### Problem to solve
Write out the full listing exactly.

### Record extracts
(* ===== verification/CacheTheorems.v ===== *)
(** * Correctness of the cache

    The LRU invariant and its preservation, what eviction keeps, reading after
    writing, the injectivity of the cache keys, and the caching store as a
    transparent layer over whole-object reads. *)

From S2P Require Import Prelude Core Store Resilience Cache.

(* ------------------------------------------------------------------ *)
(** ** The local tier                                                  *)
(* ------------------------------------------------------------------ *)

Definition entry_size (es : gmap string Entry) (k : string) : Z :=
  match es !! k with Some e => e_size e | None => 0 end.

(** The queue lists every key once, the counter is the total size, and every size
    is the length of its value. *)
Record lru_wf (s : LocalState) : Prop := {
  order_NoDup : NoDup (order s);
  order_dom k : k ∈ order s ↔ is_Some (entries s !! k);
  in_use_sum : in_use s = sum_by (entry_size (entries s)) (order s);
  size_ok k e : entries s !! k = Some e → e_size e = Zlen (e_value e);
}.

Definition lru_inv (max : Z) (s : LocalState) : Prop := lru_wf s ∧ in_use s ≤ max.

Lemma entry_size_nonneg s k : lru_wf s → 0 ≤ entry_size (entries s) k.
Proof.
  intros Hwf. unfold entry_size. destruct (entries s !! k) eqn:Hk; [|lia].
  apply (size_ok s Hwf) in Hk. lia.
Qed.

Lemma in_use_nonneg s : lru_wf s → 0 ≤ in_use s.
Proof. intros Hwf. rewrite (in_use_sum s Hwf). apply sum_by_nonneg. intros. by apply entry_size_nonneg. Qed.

### Your response
(* ===== verification/CacheTheorems.v ===== *)
(** * Correctness of the cache

    The LRU invariant and its preservation, what eviction keeps, reading after
    writing, the injectivity of the cache keys, and the caching store as a
    transparent layer over whole-object reads. *)

From S2P Require Import Prelude Core Store Resilience Cache.

(* ------------------------------------------------------------------ *)
(** ** The local tier                                                  *)
(* ------------------------------------------------------------------ *)

Definition entry_size (es : gmap string Entry) (k : string) : Z :=
  match es !! k with Some e => e_size e | None => 0 end.

(** The queue lists every key once, the counter is the total size, and every size
    is the length of its value. *)
Record lru_wf (s : LocalState) : Prop := {
  order_NoDup : NoDup (order s);
  order_dom k : k ∈ order s ↔ is_Some (entries s !! k);
  in_use_sum : in_use s = sum_by (entry_size (entries s)) (order s);
  size_ok k e : entries s !! k = Some e → e_size e = Zlen (e_value e);
}.

Definition lru_inv (max : Z) (s : LocalState) : Prop := lru_wf s ∧ in_use s ≤ max.

Lemma entry_size_nonneg s k : lru_wf s → 0 ≤ entry_size (entries s) k.
Proof.
  intros Hwf. unfold entry_size. destruct (entries s !! k) eqn:Hk; [|lia].
  apply (size_ok s Hwf) in Hk. lia.
Qed.

Lemma in_use_nonneg s : lru_wf s → 0 ≤ in_use s.
Proof. intros Hwf. rewrite (in_use_sum s Hwf). apply sum_by_nonneg. intros. by apply entry_size_nonneg. Qed.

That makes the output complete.